(* ===== verification/TrafficProbe.v ===== *)
(** * TrafficProbe: request counters scraped from Traefik

    Models [crates/nscale-scaler/src/traffic_probe.rs]: the Prometheus text
    parser and the comparison with the last observed count. *)

From S2P Require Import Prelude Str F64 Core Json Http.
From Stdlib Require Import Ascii.
Local Open Scope Z_scope.

(** ** The parser *)

Definition metric_prefix : string := "traefik_service_requests_total{".
Definition needle (service_label : string) : string :=
  "service=" +:+ dquote +:+ service_label +:+ dquote.

(** The value of one line, when it is a sample of the service's counter. *)
Definition line_value (service_label line : string) : option f64 :=
  if starts_with "#" line || bool_decide (line = "") then None
  else if starts_with metric_prefix line && contains (needle service_label) line then
    match rsplit_once " "%char line with
    | Some (_, value_str) => parse_f64 value_str
    | None => None
    end
  else None.

(** [total += v as u64] in a release build: a 64-bit sum. *)
Definition parse_service_requests_total (body service_label : string) : Z :=
  fold_left
    (fun total line =>
       match line_value service_label line with
       | Some v => wrap 64 (total + f64_as_u64 v)
       | None => total
       end)
    (lines body) 0.

(** ** The probe *)

Record TrafficProbe := mkProbe { metrics_url : string; provider : string }.

Definition new_probe (metrics_url provider : string) : TrafficProbe :=
  mkProbe (trim_end_char "/"%char metrics_url) provider.

(** [last_counts]. *)
Definition baselines : Type := gmap string (option Z).

Section probe.
Context {W : Type} `{HttpClient W}.

Definition service_label (p : TrafficProbe) (job_id : JobId) : string :=
  job_id +:+ "@" +:+ provider p.

Definition scrape_request_count (p : TrafficProbe) (label : string) : M W Z := (
  let* r := http_send (mkRequest GET (metrics_url p +:+ "/metrics") None) in
  match r with
  | Err e => ret (Err (NscaleError.Consul ("traefik metrics fetch failed: " +:+ re_display e)))
  | Ok resp =>
      if negb (is_success (resp_status resp))
      then ret (Err (NscaleError.Consul
                  ("traefik metrics returned " +:+ status_display (resp_status resp))))
      else match resp_text resp with
           | Err e => ret (Err (NscaleError.Consul ("failed to read metrics body: " +:+ re_display e)))
           | Ok body => ret (Ok (parse_service_requests_total body label))
           end
  end)%st.

Definition has_active_traffic (p : TrafficProbe) (job_id : JobId) : M (baselines * W) bool := (
  let label := service_label p job_id in
  let? current_total := lift (scrape_request_count p label) in
  let* last := get_st in
  let prev := last !! label ≫= id in
  do* modify_st <[label := Some current_total]> in
  match prev with
  | None => ret (Ok (bool_decide (0 < current_total)))
  | Some q => ret (Ok (bool_decide (q < current_total)))
  end)%st.

Definition clear_baseline (p : TrafficProbe) (job_id : JobId) : ST (baselines * W) unit :=
  modify_st (delete (service_label p job_id)).

End probe.

(** ** Reference: samples and their text

    A sample of the counter: its other labels, the service and the count,
    printed the way a Prometheus client prints them. *)
Record sample := mkSample {
  labels : list (string * string);
  service : string;
  requests : Z }.

Fixpoint print_labels (lead : string) (ls : list (string * string)) (last : string) : string :=
  match ls with
  | [] => lead +:+ last
  | (n, v) :: ls' =>
      lead +:+ n +:+ "=" +:+ dquote +:+ v +:+ dquote +:+ print_labels "," ls' last
  end.

Definition print_sample (s : sample) : string :=
  print_labels metric_prefix (labels s)
    ("service=" +:+ dquote +:+ service s +:+ dquote +:+ "} " +:+ show_Z (requests s)).

Definition print_samples (l : list sample) : string :=
  fold_right (fun s rest => print_sample s +:+ String newline rest) "" l.

Definition quote : ascii := chr 34.

(** Text without the characters that structure the line. *)
Definition plain (s : string) : bool :=
  negb (char_in quote s) && negb (char_in newline s).

(** Label names are identifiers other than those that end in [service]; label
    values and service names hold no quote and no newline; counts are those a
    [f64] represents exactly. *)
Definition label_ok (p : string * string) : Prop :=
  plain p.1 = true /\ char_in "@"%char p.1 = false /\ plain p.2 = true /\
  forall u, p.1 <> u +:+ "service".

Definition sample_ok (s : sample) : Prop :=
  Forall label_ok (labels s) /\ plain (service s) = true /\ 0 <= requests s < two53.

(** ** Lemmas *)

Lemma plain_spec s : plain s = true <-> char_in quote s = false /\ char_in newline s = false.
Proof. unfold plain. by rewrite andb_true_iff, !negb_true_iff. Qed.

Ltac char_in_auto :=
  rewrite ?char_in_app; simpl; rewrite ?char_in_app; simpl;
  repeat match goal with H : char_in _ _ = false |- _ => rewrite H end; try done.

Lemma dquote_app (s : string) : dquote +:+ s = String quote s.
Proof. done. Qed.

(** The pieces of a printed line between its quotes. *)
Fixpoint label_pieces (lead : string) (ls : list (string * string)) (tl : list string) : list string :=
  match ls with
  | [] => (lead +:+ "service=") :: tl
  | (n, v) :: ls' => (lead +:+ n +:+ "=") :: v :: label_pieces "," ls' tl
  end.

Lemma split_labels lead ls svc rest :
  char_in quote lead = false -> Forall label_ok ls -> plain svc = true -> char_in quote rest = false ->
  split_char quote (print_labels lead ls ("service=" +:+ String quote (svc +:+ String quote rest)))
  = label_pieces lead ls [svc; rest].
Proof.
  intros Hlead Hls [Hsvc _]%plain_spec Hrest. revert lead Hlead.
  induction Hls as [|[n v] ls ([Hn _]%plain_spec & _ & [Hv _]%plain_spec & _) _ IH]; intros lead Hlead;
    cbn [print_labels label_pieces].
  - rewrite <- sapp_assoc, !split_char_app, !split_char_none; try done; char_in_auto.
  - rewrite !dquote_app, <- !sapp_assoc, !split_char_app,
      (split_char_none _ v), (split_char_none _ ((lead +:+ n) +:+ "=")), IH; try done.
    simpl in Hn. char_in_auto.
Qed.

(** A line that holds the needle has the label between two quotes, after a piece
    that ends in [service=]. *)
Lemma contains_needle_pieces label line :
  char_in quote label = false ->
  contains (needle label) line = true ->
  exists l x r, split_char quote line = l ++ (x +:+ "service=") :: label :: r /\ r <> [].
Proof.
  intros Hl (a & b & ->)%contains_spec. unfold needle.
  rewrite !sapp_assoc, <- (sapp_assoc a), !dquote_app.
  rewrite !split_char_app, (split_char_none _ label) by done.
  destruct (split_char_last quote a "service=" eq_refl) as (l & x & ->).
  exists l, x, (split_char quote b). rewrite <- app_assoc. split; [done|apply split_char_ne_nil].
Qed.

(** Among the pieces of a printed line, only the service name follows one that
    ends in [service=] and has another piece after it. *)
Lemma label_pieces_service lead c ls svc rest l x label r :
  (exists p, lead = p +:+ String c "") -> char_in c "service=" = false -> char_in "@"%char lead = false ->
  Forall label_ok ls -> char_in "@"%char label = true ->
  label_pieces lead ls [svc; rest] = l ++ (x +:+ "service=") :: label :: r -> r <> [] ->
  label = svc.
Proof.
  intros Hlead Hc Hat Hls Hl. revert lead c l Hlead Hc Hat.
  induction Hls as [|[n v] ls (_ & Hn & _ & Hsuf) Hls' IH]; intros lead c l [p ->] Hc Hat Heq Hr; simpl in Heq.
  - destruct l as [|y1 [|y2 [|y3 [|y4 l]]]]; simplify_eq/=; done.
  - destruct l as [|y1 [|y2 l]]; simplify_eq/=.
    + exfalso. match goal with H : _ = x +:+ _ |- _ => rename H into E end.
      rewrite sapp_assoc in E. simpl in E. destruct (suffix_after c p (n +:+ "=") x "service=") as [u Hu]; try done.
      change "service=" with ("service" +:+ "=") in Hu. rewrite <- sapp_assoc in Hu.
      apply sapp_inj_r in Hu. by apply (Hsuf u).
    + exfalso. match goal with H : label_pieces _ _ _ = _ |- _ => rename H into E end.
      assert (exists t, label = "," +:+ t /\ char_in "@"%char t = false) as (t & -> & Ht).
      { destruct ls as [|[n' v'] ls]; simpl in E; simplify_eq.
        exists (n' +:+ "="). split; [done|].
        apply Forall_inv in Hls' as (_ & Hn' & _). simpl in Hn'. char_in_auto. }
      simpl in Hl. by rewrite Ht in Hl.
    + apply (IH "," ","%char l); try done. by exists "".
Qed.

Lemma print_labels_app lead ls a b : print_labels lead ls (a +:+ b) = print_labels lead ls a +:+ b.
Proof.
  revert lead. induction ls as [|[n v] ls IH]; intros lead; cbn [print_labels]; [by rewrite sapp_assoc|].
  by rewrite IH, !sapp_assoc.
Qed.

Lemma print_labels_plain c lead ls last :
  c = newline -> char_in c lead = false -> Forall label_ok ls -> char_in c last = false ->
  char_in c (print_labels lead ls last) = false.
Proof.
  intros -> Hlead Hls Hlast. revert lead Hlead.
  induction Hls as [|[n v] ls ([_ Hn]%plain_spec & _ & [_ Hv]%plain_spec & _) _ IH]; intros lead Hlead;
    cbn [print_labels]; simpl in *; char_in_auto. by rewrite IH.
Qed.

Lemma print_labels_start lead ls last : exists r, print_labels lead ls last = lead +:+ r.
Proof. destruct ls as [|[n v] ls]; cbn [print_labels]; eauto. Qed.

Lemma print_sample_eq s :
  print_sample s
  = print_labels metric_prefix (labels s)
      ("service=" +:+ String quote (service s +:+ String quote ("} " +:+ show_Z (requests s)))).
Proof. done. Qed.

(** The parser's view of a printed sample. *)
Lemma line_value_sample label s :
  sample_ok s -> plain label = true -> char_in "@"%char label = true ->
  line_value label (print_sample s)
  = if decide (service s = label) then Some (f64_of_Z (requests s)) else None.
Proof.
  intros (Hls & Hsvc & Hreq) [Hlq _]%plain_spec Hat. unfold line_value.
  destruct (print_labels_start metric_prefix (labels s)
    ("service=" +:+ String quote (service s +:+ String quote ("} " +:+ show_Z (requests s))))) as [r Hr].
  rewrite <- print_sample_eq in Hr.
  assert (starts_with "#" (print_sample s) = false) as -> by (by rewrite Hr).
  rewrite bool_decide_eq_false_2 by (by rewrite Hr). simpl orb. cbv iota.
  assert (starts_with metric_prefix (print_sample s) = true) as -> by (rewrite Hr; apply starts_with_app).
  simpl andb.
  assert (Hval : rsplit_once " "%char (print_sample s)
                 = Some (print_labels metric_prefix (labels s)
                     ("service=" +:+ String quote (service s +:+ String quote "}")), show_Z (requests s))).
  { rewrite print_sample_eq.
    change ("} " +:+ show_Z (requests s)) with ("}" +:+ String " "%char (show_Z (requests s))).
    assert ("service=" +:+ String quote (service s +:+ String quote ("}" +:+ String " "%char (show_Z (requests s))))
            = ("service=" +:+ String quote (service s +:+ String quote "}")) +:+ String " "%char (show_Z (requests s)))
      as -> by (rewrite !sapp_assoc; simpl; by rewrite sapp_assoc).
    rewrite print_labels_app. apply rsplit_once_complete. apply show_Z_no; [lia|done]. }
  case_decide as Hs.
  - assert (contains (needle label) (print_sample s) = true) as ->.
    { apply contains_spec. rewrite print_sample_eq.
      exists (print_labels metric_prefix (labels s) ""), ("} " +:+ show_Z (requests s)).
      rewrite <- print_labels_app. f_equal. unfold needle. subst label.
      simpl. by rewrite !sapp_assoc. }
    rewrite Hval. apply parse_f64_show. lia.
  - destruct (contains (needle label) (print_sample s)) eqn:Hc; [exfalso|done]. apply Hs.
    destruct (contains_needle_pieces _ _ Hlq Hc) as (l & x & r' & Heq & Hne).
    rewrite print_sample_eq, split_labels in Heq; try done; [|char_in_auto; apply show_Z_no; [lia|done]].
    symmetry. eapply (label_pieces_service metric_prefix "{"%char); try done.
    by exists "traefik_service_requests_total".
Qed.

Lemma parse_fold label l total :
  Forall sample_ok l -> plain label = true -> char_in "@"%char label = true ->
  fold_left
    (fun total line =>
       match line_value label line with
       | Some v => wrap 64 (total + f64_as_u64 v)
       | None => total
       end) (map print_sample l) (wrap 64 total)
  = wrap 64 (total + fold_right Z.add 0 (map requests (filter (fun s => service s = label) l))).
Proof.
  intros Hl Hp Hat. revert total. induction Hl as [|s l Hs Hl IH]; intros total; simpl.
  - by rewrite Z.add_0_r.
  - rewrite line_value_sample, filter_cons by done. case_decide; [|by rewrite IH].
    rewrite f64_as_u64_exact by (by destruct Hs as (_ & _ & ?)). simpl.
    rewrite wrap_wrap_add, IH. f_equal. lia.
Qed.

Lemma lines_samples l : Forall sample_ok l -> lines (print_samples l) = map print_sample l.
Proof.
  induction 1 as [|s l (Hls & [_ Hsvc]%plain_spec & Hreq) Hl IH]; [done|].
  cbn [print_samples fold_right]. fold (print_samples l). simpl. rewrite lines_cons, IH; [done| |].
  - rewrite print_sample_eq. apply print_labels_plain; try done. char_in_auto.
    apply show_Z_no; [lia|done].
  - rewrite print_sample_eq.
    assert (exists a, print_labels metric_prefix (labels s)
      ("service=" +:+ String quote (service s +:+ String quote ("} " +:+ show_Z (requests s))))
      = a +:+ show_Z (requests s)) as [a ->].
    { exists (print_labels metric_prefix (labels s) ("service=" +:+ String quote (service s +:+ String quote "} "))).
      rewrite <- print_labels_app. f_equal. simpl. by rewrite !sapp_assoc. }
    rewrite ends_with_char_app by (apply show_Z_nonempty; lia).
    intros Hin%ends_with_char_in. rewrite show_Z_no in Hin; [done|lia|done].
Qed.

(** ** What the probe promises *)


Definition scraped : list sample :=
  [ mkSample [("code", "200"); ("method", "GET")] "web@consulcatalog" 150;
    mkSample [("code", "500"); ("method", "GET")] "web@consulcatalog" 2;
    mkSample [("code", "200"); ("method", "GET")] "api@consulcatalog" 999 ].

Lemma label_ok_dec p : plain p.1 && negb (char_in "@"%char p.1) && plain p.2
                       && negb (contains "service" p.1) = true -> label_ok p.
Proof.
  rewrite !andb_true_iff, !negb_true_iff. intros [[[? ?] ?] Hc]. split_and!; try done.
  intros u Hu. rewrite Hu in Hc.
  assert (contains "service" (u +:+ "service") = true) by (apply contains_app_l; done). congruence.
Qed.


(** The probe's verdict is a comparison with its last observation: a failed
    scrape is an error and keeps the baseline; otherwise the count becomes the
    baseline and traffic is active exactly when it exceeds the previous one
    (zero when the service has not been observed or was cleared).  In
    particular a counter that restarted below the baseline counts as idle. *)
Theorem has_active_traffic_spec W `{HttpClient W} p job_id ls (w : W) :
  has_active_traffic p job_id (ls, w) =
  match scrape_request_count p (service_label p job_id) w with
  | (Err e, w') => (Err e, (ls, w'))
  | (Ok n, w') =>
      (Ok (bool_decide (default 0 (ls !! service_label p job_id ≫= id) < n)),
       (<[service_label p job_id := Some n]> ls, w'))
  end.
Proof.
  unfold has_active_traffic, try, bind, lift, get_st, modify_st, ret. simpl.
  destruct (scrape_request_count p (service_label p job_id) w) as [[n|e] w']; simpl; [|done].
  by destruct (ls !! service_label p job_id) as [[q|]|].
Qed.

**Assigned task:**
Show every line from the entries above in which "when" appears.

**Your solution:**
(** The value of one line, when it is a sample of the service's counter. *)
    baseline and traffic is active exactly when it exceeds the previous one
    (zero when the service has not been observed or was cleared).  In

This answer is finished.